BDC Market Snapshot: Week Ended October 14, 2022
Better But Still Awful
The second week of October was okay for BDC stock prices, which performed better than the major indices, and saw three quarters of the universe we track up in price, as discussed on the BDC Reporter. Nonetheless, the sector remains far, far below its April 2022 price high, and not so far off its 52 week lows. Here's the 2022 YTD stock chart for BDCZ - the UBS sponsored exchange traded note which owns most BDC stocks and serves as a price guide:
Good For Buyers
No wonder, then, that the Expected Return Table remains full of opportunities for long term BDC investors. We count 29 BDCs that could generate annual total returns over 5 years of 20% or more, and 10 offering 15-20% - virtually everybody who is anybody in the public BDC world.
During the week, we've slightly increased the 2022 distribution expectation for WhiteHorse Finance (WHF), which declared a special dividend of $0.05 for the IVQ 2022 before even letting us know what the period's regular distribution will look like. (We're assuming yet another payout of $0.3550, unchanged in 40 quarters already.
Where Gladstone Investment (GAIN) was concerned, the dividend news was good as well. The regular distribution was increased to $0.0800 per share monthly, up from $0.07500 for the IVQ 2022. There was also a $0.1200 special dividend promised for the period. This seems to close out the BDC's payouts for 2022 at $1.27500. We had first projected $1.3800, but did not receive a quarterly special in one period. We've adjusted the model accordingly, and projected $1.2750 for 2027 to keep a 5 year rolling projection.

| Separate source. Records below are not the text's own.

(** ** Decoding inverts encoding *)

Lemma char_ok d : 0 <= d < 58 -> index_of (char_of d) pszBase58 = Some d /\ isspace (char_of d) = false
  /\ (char_of d =? 0) = false /\ (char_of d =? ch "1") = (d =? 0).
Proof.
  intros Hd. assert (forallb (fun d => bool_decide (index_of (char_of d) pszBase58 = Some d) && negb (isspace (char_of d))
    && negb (char_of d =? 0) && Bool.eqb (char_of d =? ch "1") (d =? 0)) (seqZ 0 58) = true) as H by (vm_compute; done).
  rewrite forallb_forall in H. specialize (H d). rewrite <- list_elem_of_In, elem_of_seqZ in H.
  specialize (H ltac:(lia)). bool_to_prop. apply bool_decide_eq_true in H. apply eqb_prop in H0. done.
Qed.

Lemma decode_chars_spec ds digits len : digits_of 58 ds ->
  decode_chars (char_of <$> ds) digits len =
  match convert 58 256 ds digits len with Some r => Ok (r, []) | None => Err AssertCarry end.
Proof.
  intros Hds. revert digits len. induction Hds as [|d ds Hd Hds IH]; intros digits len; [done|].
  cbn [fmap list_fmap decode_chars convert]. destruct (char_ok d Hd) as (-> & -> & _).
  destruct (carry_loop 58 256 d 0 len digits) as [[r c] i]. destruct (c =? 0); [apply IH|done].
Qed.

Lemma take_while_all f s : forallb f s = true -> take_while f s = s.
Proof. induction s as [|c s IH]; [done|]. cbn. intros [-> ?]%andb_true_iff. by rewrite IH. Qed.

Lemma skip_while_replicate f c n s : f c = true -> skip_while f (replicate n c ++ s) = skip_while f s.
Proof. intros Hc. induction n as [|n IH]; [done|]. cbn. by rewrite Hc. Qed.

Lemma skip_while_head f s : match s with [] => True | c :: _ => f c = false end -> skip_while f s = s.
Proof. destruct s as [|c s]; [done|]. cbn. by intros ->. Qed.

Lemma forallb_replicate_true (f : Z -> bool) n c : f c = true -> forallb f (replicate n c) = true.
Proof. intros H. induction n; cbn; by rewrite ?H. Qed.

(** The string of leading zeroes and digits is read back. *)
Lemma decode_string z ds : digits_of 58 ds -> canonical ds ->
  exists r, DecodeBase58 (replicate z (ch "1") ++ (char_of <$> ds)) = Ok (replicate z 0 ++ r)
    /\ bval 256 r = bval 58 ds /\ digits_of 256 r /\ canonical r.
Proof.
  intros Hds Hc. unfold DecodeBase58.
  assert (forallb (fun c => negb (c =? 0)) (char_of <$> ds) = true) as Hnz.
  { clear Hc. induction Hds as [|d ds Hd ? IH]; [done|]. cbn. destruct (char_ok d Hd) as (_ & _ & -> & _). done. }
  rewrite take_while_all by (rewrite forallb_app, Hnz, andb_true_r; by apply forallb_replicate_true).
  assert (skip_while isspace (replicate z (ch "1") ++ (char_of <$> ds)) = replicate z (ch "1") ++ (char_of <$> ds)) as ->.
  { apply skip_while_head. destruct z; [|done]. destruct ds as [|d ds]; [done|]. inv Hds. by apply char_ok. }
  rewrite skip_while_replicate by done.
  rewrite (skip_while_head _ (char_of <$> ds)).
  2:{ destruct ds as [|d ds]; [done|]. inv Hds. cbn. destruct (char_ok d) as (_ & _ & _ & ->); [done|].
      cbn in Hc. by apply Z.eqb_neq. }
  rewrite decode_chars_spec by done. rewrite length_fmap.
  destruct (convert_ok 58 256 ds (length ds * 733 / 1000 + 1)) as ([r n] & -> & E & Hr & Hcr); [lia|lia|done|apply decode_size|].
  exists (result_digits (r, n)). split; [|done].
  rewrite length_app, length_replicate, length_fmap, Nat.add_sub. done.
Qed.

(** [EncodeBase58] never fails its assertion, and [DecodeBase58] gives back
    the bytes it was given: the estimated buffer sizes are enough in both
    directions, and leading zero bytes are kept. *)
Lemma base58_roundtrip vch : all_bytes vch = true ->
  exists s, EncodeBase58 vch = Some s /\ DecodeBase58 s = Ok vch.
Proof.
  intros Hv. assert (digits_of 256 vch) as Hd.
  { apply Forall_forall. intros x Hx%list_elem_of_In. unfold all_bytes in Hv. rewrite forallb_forall in Hv. by apply is_byte_spec, Hv. }
  unfold EncodeBase58. destruct (skip_zeroes_suffix vch) as [z Ez].
  pose proof (skip_zeroes_digits 256 vch Hd) as Hr. pose proof (skip_zeroes_canonical vch) as Hc.
  set (rest := skip_zeroes vch) in *.
  destruct (convert_ok 256 58 rest (length rest * 138 / 100 + 1)) as (r & -> & E & Hds & Hcd); [lia|lia|done|apply encode_size|].
  eexists. split; [done|].
  replace (length vch - length rest)%nat with z by (rewrite Ez, length_app, length_replicate; lia).
  destruct (decode_string z (result_digits r) Hds Hcd) as (out & -> & E' & Hd' & Hc').
  rewrite Ez. do 2 f_equal. apply (canonical_inj 256); try done. by rewrite E', E.
Qed.

(** ** Addresses *)

Section Addresses.
Context `{H : Hash256}.

Lemma checksum_bytes v : length (checksum v) = 4%nat /\ all_bytes (checksum v) = true.
Proof.
  unfold checksum. split; [by rewrite length_take, length_le_bytes|].
  pose proof (le_bytes_all_bytes 32 (hash256 v)) as Hb. rewrite <- (take_drop 4 (le_bytes 32 (hash256 v))), all_bytes_app in Hb.
  by apply andb_true_iff in Hb as [? _].
Qed.

Lemma base58_check_roundtrip v : all_bytes v = true ->
  exists s, EncodeBase58Check v = Some s /\ DecodeBase58Check s = Some v.
Proof.
  intros Hv. destruct (checksum_bytes v) as [Hl Hb].
  destruct (base58_roundtrip (v ++ checksum v)) as (s & E & D); [by rewrite all_bytes_app, Hv, Hb|].
  exists s. split; [done|]. unfold DecodeBase58Check. rewrite D, length_app, Hl.
  replace (length v + 4 - 4)%nat with (length v) by lia. rewrite take_app_length, drop_app_length.
  replace (length v + 4 <? 4)%nat with false by (symmetry; apply Nat.ltb_ge; lia).
  by rewrite (proj2 (bytes_eq_spec _ _) eq_refl).
Qed.

(** Version prefixes as the networks have them: one byte each, and different. *)
Definition prefixes_ok (p : prefixes) : Prop :=
  exists a b, a <> b /\ p = MkPrefixes [a] [b] /\ is_byte a = true /\ is_byte b = true.
Definition valid_dest (d : CTxDestination) : Prop :=
  match d with CNoDestination => False | CKeyID h | CScriptID h => length h = 20%nat /\ all_bytes h = true end.

Lemma address_roundtrip p d : prefixes_ok p -> valid_dest d ->
  exists s, EncodeDestination p d = Some s /\ DecodeDestination p s = d.
Proof.
  intros (a & b & Hab & -> & Ha & Hb) Hd. unfold EncodeDestination, DecodeDestination, ToString, SetString.
  assert (bytes_eq [b] [a] = false) as E.
  { cbn. rewrite andb_true_r. apply Z.eqb_neq. congruence. }
  assert (b <> a) by congruence.
  destruct d as [|h|h]; [done| |]; destruct Hd as [Hl Hh]; unfold IsValidAddress, GetAddress, IsValidAddress;
    cbn [address_of vchVersion vchData PUBKEY_ADDRESS SCRIPT_ADDRESS];
    rewrite Hl, ?E; cbn [Nat.eqb andb bytes_eq app]; rewrite !Z.eqb_refl; cbn [andb orb negb].
  - destruct (base58_check_roundtrip (a :: h)) as (s & -> & D); [cbn; by rewrite Ha|]. exists s. split; [done|].
    rewrite D. cbn. rewrite take_0, drop_0. by rewrite Hl, Z.eqb_refl.
  - destruct (base58_check_roundtrip (b :: h)) as (s & -> & D); [cbn; by rewrite Hb|].
    exists s. split; [done|]. rewrite D. cbn. rewrite take_0, drop_0, Hl, Z.eqb_refl.
    replace (b =? a) with false by (symmetry; by apply Z.eqb_neq). done.
Qed.

(** Addresses are faithful.  On a network whose two version prefixes are
    different single bytes, every key hash and script hash of twenty bytes has an
    address, which decodes to it, so that two destinations never have the same address. *)
Theorem addresses_faithful p d d' : prefixes_ok p -> valid_dest d -> valid_dest d' ->
  (exists s, EncodeDestination p d = Some s /\ DecodeDestination p s = d)
  /\ (EncodeDestination p d = EncodeDestination p d' -> d = d').
Proof.
  intros Hp Hd Hd'. split; [by apply address_roundtrip|]. intros E. destruct (address_roundtrip p d Hp Hd) as (s & E1 & D1).
  destruct (address_roundtrip p d' Hp Hd') as (s' & E2 & D2). congruence.
Qed.

End Addresses.

(** The prefixes of the main network. *)
Module MainNet.

#[local] Existing Instance Poly.poly_hash.

Definition main_prefixes : prefixes := MkPrefixes [50] [110].
Lemma main_ok : prefixes_ok main_prefixes.
Proof. exists 50, 110. split_and!; [discriminate|reflexivity..]. Qed.

Definition a_key : CTxDestination := CKeyID (replicate 20 7).
Definition a_script : CTxDestination := CScriptID (replicate 20 7).

Lemma addresses_faithful_witness : exists s, EncodeDestination main_prefixes a_key = Some s
  /\ DecodeDestination main_prefixes s = a_key /\ EncodeDestination main_prefixes a_script <> Some s.
Proof.
  destruct (addresses_faithful main_prefixes a_key a_script main_ok) as [(s & E & D) Hi]; [split; reflexivity..|].
  exists s. split; [exact E|]. split; [exact D|]. intros E'. rewrite <- E in E'. discriminate (Hi (eq_sym E')).
Defined.

End MainNet.
Fixpoint disjuncts (f : formula) : list formula := match f with Or f g => disjuncts f ++ disjuncts g | _ => [f] end.
Fixpoint conjuncts (f : formula) : list formula := match f with And f g => conjuncts f ++ conjuncts g | _ => [f] end.

Lemma print_paren f : print 2 f = print 0 f \/ print 2 f = paren true (print 0 f).
Proof. destruct f; auto. Qed.

Section Printed.
Context (v : Vals).

Lemma atom_unary op f : vars_ok v f = true -> atom op (print 2 f).
Proof.
  induction f as [n|b|f IH|f IHf g IHg|f IHf g IHg]; intros Hv.
  - destruct (var_chars v n Hv). by apply atom_name.
  - destruct b; by apply atom_name.
  - apply atom_neg. by apply IH.
  - exact (atom_paren v op (And f g) Hv).
  - exact (atom_paren v op (Or f g) Hv).
Qed.

Lemma atom_conjunction f : vars_ok v f = true -> atom (ch "|") (print 1 f).
Proof.
  induction f as [n|b|f IH|f IHf g IHg|f IHf g IHg]; intros Hv; try exact (atom_unary (ch "|") _ Hv).
  cbn in Hv. apply andb_true_iff in Hv as [H1 H2]. by apply atom_other; auto.
Qed.

Lemma splits_or f : vars_ok v f = true -> splits (ch "|") (print 0 f) (print 0 <$> disjuncts f).
Proof.
  induction f as [n|b|f IH|f IHf g IHg|f IHf g IHg]; intros Hv.
  all: try exact (splits_atom _ _ (atom_conjunction _ Hv)).
  cbn in Hv. apply andb_true_iff in Hv as [H1 H2]. cbn [disjuncts print paren Nat.leb]. rewrite fmap_app.
  apply splits_op; auto.
Qed.

Lemma splits_and f : vars_ok v f = true -> splits (ch "&") (print 1 f) (print 1 <$> conjuncts f).
Proof.
  induction f as [n|b|f IH|f IHf g IHg|f IHf g IHg]; intros Hv.
  all: try exact (splits_atom _ _ (atom_unary (ch "&") _ Hv)).
  cbn in Hv. apply andb_true_iff in Hv as [H1 H2]. cbn [conjuncts print paren Nat.leb]. rewrite fmap_app.
  apply splits_op; auto.
Qed.

Definition plain (s : bytes) : bool := forallb (fun c => negb (isspace c)) s.

Lemma plain_id s : plain s = true -> removeWhitespaces s = s.
Proof.
  unfold plain, removeWhitespaces. induction s as [|c s IH]; [done|]. cbn [forallb List.filter].
  intros [-> ?]%andb_true_iff. by rewrite IH.
Qed.

Lemma name_plain_chars s : forallb part_of_name s = true -> plain s = true.
Proof.
  unfold plain. rewrite !forallb_forall. intros H c Hc. specialize (H c Hc). apply negb_true_iff, not_true_iff_false.
  unfold isspace. unfold part_of_name, belongsToName, isalnum, ch in H. cbn in H. lia.
Qed.
(* ===== verification/AssetTypes.v ===== *)
(** Asset data (assets/assettypes.h) and the scripts that carry it
    (assets/assets.cpp): the records with their serialization, the scripts that
    are built for them and how they are read back from an output. *)

From S2P Require Import Prelude Serialize Sha256 Script Interpreter Standard AssetNames Base58.
From Stdlib Require Import Ascii.

(** ** Data *)

Record CNewAsset := MkNewAsset {
  a_name : bytes; a_amount : Z; a_units : Z; a_reissuable : Z; a_hasipfs : Z; a_ipfs : bytes;
}.
Record CAssetTransfer := MkTransfer { t_name : bytes; t_amount : Z; t_message : bytes; t_expire : Z }.
Record CReissueAsset := MkReissue {
  r_name : bytes; r_amount : Z; r_units : Z; r_reissuable : Z; r_ipfs : bytes;
}.
Record CNullAssetTxData := MkNullData { d_name : bytes; d_flag : Z }.
Record CNullAssetTxVerifierString := MkVerifier { verifier_string : bytes }.
Record CDatabasedAssetData := MkDatabased { db_asset : CNewAsset; db_height : Z; db_block : uint256 }.

#[export] Instance CNewAsset_eq_dec : EqDecision CNewAsset.
Proof. solve_decision. Defined.

Abbreviation OWNER_ASSET_AMOUNT := 100000000%Z (only parsing).
Abbreviation UNIQUE_ASSET_AMOUNT := 100000000%Z (only parsing).
Abbreviation QUALIFIER_ASSET_MIN_AMOUNT := 100000000%Z (only parsing).
Abbreviation QUALIFIER_ASSET_MAX_AMOUNT := 1000000000%Z (only parsing).
Abbreviation IPFS_SHA2_256 := 0x12%Z (only parsing).
Abbreviation TXID_NOTIFIER := 0x54%Z (only parsing).
Abbreviation IPFS_SHA2_256_LEN := 0x20%Z (only parsing).
Abbreviation MAX_UNIT := 8%Z (only parsing).

(** ** Serialization *)

Definition i8 : Codec Z := signed 1.

(** [ReadWriteAssetHash]: the return value and the hash.  Reading looks at the
    number of bytes left in the stream. *)
Definition read_asset_hash : reader (bool * bytes) := fun s =>
  if negb (bool_decide (s = [])) && (33 <=? length s)%nat then
    (sha2_256 ← de u8;
     hash ← de bytevec;
     mret (true, (if sha2_256 =? IPFS_SHA2_256 then [IPFS_SHA2_256; IPFS_SHA2_256_LEN] else []) ++ take 32 hash)) s
  else Ok ((false, []), s).
Definition write_asset_hash (hash : bytes) : bool * bytes :=
  if (length hash =? 34)%nat then (true, ser u8 IPFS_SHA2_256 ++ ser bytevec (drop 2 hash))
  else if (length hash =? 32)%nat then (true, ser u8 TXID_NOTIFIER ++ ser bytevec hash)
  else (false, []).

Definition c_newasset : Codec CNewAsset := {|
  ser a := ser bytevec a.(a_name) ++ ser i64 a.(a_amount) ++ ser i8 a.(a_units) ++ ser i8 a.(a_reissuable)
           ++ ser i8 a.(a_hasipfs) ++ (if a.(a_hasipfs) =? 1 then (write_asset_hash a.(a_ipfs)).2 else []);
  de := name ← de bytevec; amount ← de i64; units ← de i8; reissuable ← de i8; hasipfs ← de i8;
        ipfs ← (if hasipfs =? 1 then r ← read_asset_hash; mret r.2 else mret []);
        mret (MkNewAsset name amount units reissuable hasipfs ipfs) |}.

(** The expiration time follows a message that was written or read. *)
Definition read_expire (valid : bool) : reader Z := fun s =>
  if valid && (8 <=? length s)%nat then de i64 s else Ok (0, s).
Definition c_transfer : Codec CAssetTransfer := {|
  ser t := ser bytevec t.(t_name) ++ ser i64 t.(t_amount)
           ++ (let '(validIPFS, h) := write_asset_hash t.(t_message) in
               h ++ (if validIPFS && negb (t.(t_expire) =? 0) then ser i64 t.(t_expire) else []));
  de := name ← de bytevec; amount ← de i64; r ← read_asset_hash;
        expire ← read_expire r.1;
        mret (MkTransfer name amount r.2 expire) |}.

Definition c_reissue : Codec CReissueAsset := {|
  ser r := ser bytevec r.(r_name) ++ ser i64 r.(r_amount) ++ ser i8 r.(r_units) ++ ser i8 r.(r_reissuable)
           ++ (write_asset_hash r.(r_ipfs)).2;
  de := name ← de bytevec; amount ← de i64; units ← de i8; reissuable ← de i8; r ← read_asset_hash;
        mret (MkReissue name amount units reissuable r.2) |}.

Definition c_nulldata : Codec CNullAssetTxData :=
  isoc (pairc bytevec i8) (fun '(n, f) => MkNullData n f) (fun d => (d.(d_name), d.(d_flag))).
Definition c_verifier : Codec CNullAssetTxVerifierString := isoc bytevec MkVerifier verifier_string.
Definition c_databased : Codec CDatabasedAssetData :=
  isoc (pairc c_newasset (pairc i32 (blob 32))) (fun '(a, (h, b)) => MkDatabased a h b)
    (fun d => (d.(db_asset), (d.(db_height), d.(db_block)))).

(** ** Scripts *)

Abbreviation OP_DROP := 0x75%Z (only parsing).

(** [script << OP_RVN_ASSET << ToByteVector(vchMessage) << OP_DROP] *)
Definition asset_script (script : CScript) (mark : Z) (data : bytes) : CScript :=
  push_bytes (script ++ [OP_RVN_ASSET]) ([RVN_R; RVN_V; RVN_N; mark] ++ data) ++ [OP_DROP].

Definition ConstructNewAsset (a : CNewAsset) (script : CScript) : CScript := asset_script script RVN_Q (ser c_newasset a).
Definition ConstructOwner (a : CNewAsset) (script : CScript) : CScript :=
  asset_script script RVN_O (ser bytevec (a.(a_name) ++ OWNER_TAG)).
Definition ConstructTransfer (t : CAssetTransfer) (script : CScript) : CScript := asset_script script RVN_T (ser c_transfer t).
Definition ConstructReissue (r : CReissueAsset) (script : CScript) : CScript := asset_script script RVN_R (ser c_reissue r).
Definition ConstructNullData (d : CNullAssetTxData) (script : CScript) : CScript := push_bytes script (ser c_nulldata d).
Definition ConstructGlobalRestriction (d : CNullAssetTxData) (script : CScript) : CScript :=
  push_bytes (script ++ [OP_RVN_ASSET; OP_RESERVED; OP_RESERVED]) (ser c_nulldata d).
Definition ConstructVerifier (v : CNullAssetTxVerifierString) (script : CScript) : CScript :=
  push_bytes (script ++ [OP_RVN_ASSET; OP_RESERVED]) (ser c_verifier v).

(** What issuing costs, and the addresses the cost is paid to ([CChainParams]). *)
Record burn_params := MkBurn {
  nIssueAssetBurnAmount : Z; nReissueAssetBurnAmount : Z; nIssueSubAssetBurnAmount : Z; nIssueUniqueAssetBurnAmount : Z;
  nIssueMsgChannelAssetBurnAmount : Z; nIssueQualifierAssetBurnAmount : Z; nIssueSubQualifierAssetBurnAmount : Z;
  nIssueRestrictedAssetBurnAmount : Z; nAddNullQualifierTagBurnAmount : Z;
  strIssueAssetBurnAddress : bytes; strReissueAssetBurnAddress : bytes; strIssueSubAssetBurnAddress : bytes;
  strIssueUniqueAssetBurnAddress : bytes; strIssueMsgChannelAssetBurnAddress : bytes;
  strIssueQualifierAssetBurnAddress : bytes; strIssueSubQualifierAssetBurnAddress : bytes;
  strIssueRestrictedAssetBurnAddress : bytes; strAddNullQualifierTagBurnAddress : bytes;
}.

(** [CMainParams] *)
Definition MainBurn : burn_params := MkBurn
  (500 * 100000000) (100 * 100000000) (100 * 100000000) (5 * 100000000)
  (100 * 100000000) (1000 * 100000000) (100 * 100000000) (1500 * 100000000) 10000000
  (str "MRA1DeK1yCiJRsPVXAampd2XB5xFwah9f6") (str "MRBUCZXSCMQtwz6Dvk1soyKKwgLLfdgDQ7") (str "MRCXvyv1qjg35CpjC2h9hryMekj1Y9BLyb")
  (str "MRDgGujZL3u4iHybWJje6djaUw4CsqDuhP") (str "MRESYWD5JfxnRGRxHopEwzFckzD8AP3n2t")
  (str "MRFNefMQm2buZ1BQ7qaBJoFRWLGsjKSsoj") (str "MRG6hiRfgnE3jz3HkbMtRaAJm2YJ8iNYd5")
  (str "MRHLry6K16n49cg6SiL6rBwxy678uCQ9or") (str "MRJ565JV1B4TRaUeVDe5b282FpV139tBx6").

(** The activation flags and parameters of the network that asset rules read. *)
Record asset_env := MkAssetEnv {
  e_prefixes : prefixes;
  fAssetsIsActive : bool;          (* AreAssetsDeployed *)
  fRip5IsActive : bool;            (* AreMessagesDeployed, AreRestrictedAssetsDeployed *)
  fTransferScriptIsActive : bool;  (* AreTransferScriptsSizeDeployed *)
  fEnforcedValuesIsActive : bool;  (* AreEnforcedValuesDeployed *)
  fCheckCoinbaseAssetsIsActive : bool; (* AreCoinbaseCheckAssetsDeployed *)
  e_burn : burn_params;
  isTestnet : bool;                (* NetworkIDString() == TESTNET *)
}.

Section FromScript.
Context `{H : Hash256} `{SH : ScriptHash} (env : asset_env).

(** [EncodeDestination] of the destination [ExtractDestination] leaves. *)
Definition script_address (s : CScript) : bytes :=
  default [] (EncodeDestination env.(e_prefixes) (default CNoDestination (ExtractDestination s))).

(** [ssAsset >> object] on the bytes from [start] on; [None] is the exception. *)
Definition read_from {A} (C : Codec A) (s : CScript) (start : nat) : option A :=
  match de C (drop start s) with Ok (a, _) => Some a | Err _ => None end.

Definition IsScriptNewAsset (s : CScript) : bool := asset_kind s (fun t o => (t =? TX_NEW_ASSET) && negb o).
Definition IsScriptOwnerAsset (s : CScript) : bool := asset_kind s (fun t o => (t =? TX_NEW_ASSET) && o).
Definition IsScriptReissueAsset (s : CScript) : bool := asset_kind s (fun t _ => t =? TX_REISSUE_ASSET).
Definition IsScriptTransferAsset (s : CScript) : bool := asset_kind s (fun t _ => t =? TX_TRANSFER_ASSET).
Definition starting_index (s : CScript) : nat := match IsAssetScript3 s with Some (_, _, start) => start | None => O end.

(** The readers: the object and the address, or [None] for the return value false. *)
Definition AssetFromScript (s : CScript) : option (CNewAsset * bytes) :=
  if negb (IsScriptNewAsset s) then None
  else a ← read_from c_newasset s (starting_index s); Some (a, script_address s).

Definition OwnerAssetFromScript (s : CScript) : option (bytes * bytes) :=
  if negb (IsScriptOwnerAsset s) then None
  else name ← read_from bytevec s (starting_index s); Some (name, script_address s).

Definition ReissueAssetFromScript (s : CScript) : option (CReissueAsset * bytes) :=
  if negb (IsScriptReissueAsset s) then None
  else r ← read_from c_reissue s (starting_index s); Some (r, script_address s).

Definition TransferAssetFromScript (s : CScript) : option (CAssetTransfer * bytes) :=
  if negb (IsScriptTransferAsset s) then None
  else
    t ← read_from c_transfer s (if env.(fTransferScriptIsActive) then starting_index s else 31%nat);
    Some (t, script_address s).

We admit that the analysts are projecting recurring income going forward of only $0.9300 for FY 2024, well below the total payout we're projecting. However, just a few months ago GAIN had nearly $30mn in undistributed ordinary and capital gains income, which should make up most of the difference. Moreover, with "adjusted Net Investment Income Per Share" already running at an annualized pace of $1.00 a share, we believe recurring earnings will be higher than what analysts are projecting. Still, we'll adjust GAIN's dividend outlook if need be after the IIIQ 2022 results are published.
In any case, GAIN is not high on our shopping list with a total return of "only" 93%, or 18.6% per annum. Like most BDCs, GAIN is trading well below its highest heights of $17.15, closing Friday at $12.23. That's also (20%) below its price level set before the pandemic even though the monthly distribution is now 18% higher. Nonetheless, GAIN has not dropped as much as the sector as a whole, which partly explains why its prospective 5 year return is not even higher.
Top Of Our List
In terms of what to buy, we're intrigued by Crescent Capital BDC (CCAP) following the beating the stock has taken - down (11%) - since announcing its intention to acquire underperforming First Eagle Alternative Credit (FCRD). Investors seem to be punishing CCAP for paying a full price for FCRD - full net asset value and a cash payment to boot of $1.17 per share. However, the cash payment is coming out of the pocket of the buyer's external manager, not the shareholders. What's more, FCRD shareholders are being paid in stock and at a price adjusted for the then net book value, likely to be even lower than$5.30 per share as of June 30, 2022.
Not So Bad
By our count only 4 of the 71 companies in FCRD's portfolio are in any significant trouble. These are - in no particular order - Allied Wireline Services (energy); Matilda Jane (retail); Loadmaster Derrick (energy-again); OEM Group (capital equipment). Their aggregate FMV is only $27mn - much written down already and most not reporting income. As part of a combined post-merger portfolio projected to be $1.6bn, those troubled assets will be insignificant. Most of the rest of the portfolio was acquired during First Eagle's tenure and consists of relatively straightforward, typically first lien, loans. We're not concerned that CCAP is buying itself a boatload of credit troubles, but we wouldn't have minded if the parent had provided a Barings-like credit support arrangement.
Anyway, we've not changed our projections for CCAP because of the pending combination. From 2023, the dividend is expected to reach $1.8000 and remain there through 2026. Given that the analyst consensus is for the BDC to earn $1.89 in 2023, and that in the IIQ 2022 the BDC's Net Investment Income Per Share was annualizing at $2.00 per share, we're not being aggressive in our expectations.
Room To Go
That's not much above the relatively newly public BDC's highest ever price of $21.46, set in October last year. However, with CCAP having dropped to $13.21 as of Friday's close, there's a potential 77% price increase in the offing. (By the way, we see that two analysts had target prices - using much shorter time frames than our own - of $18.00 & $19.00 for CCAP).
We'll be adding CCAP this week to our model portfolio.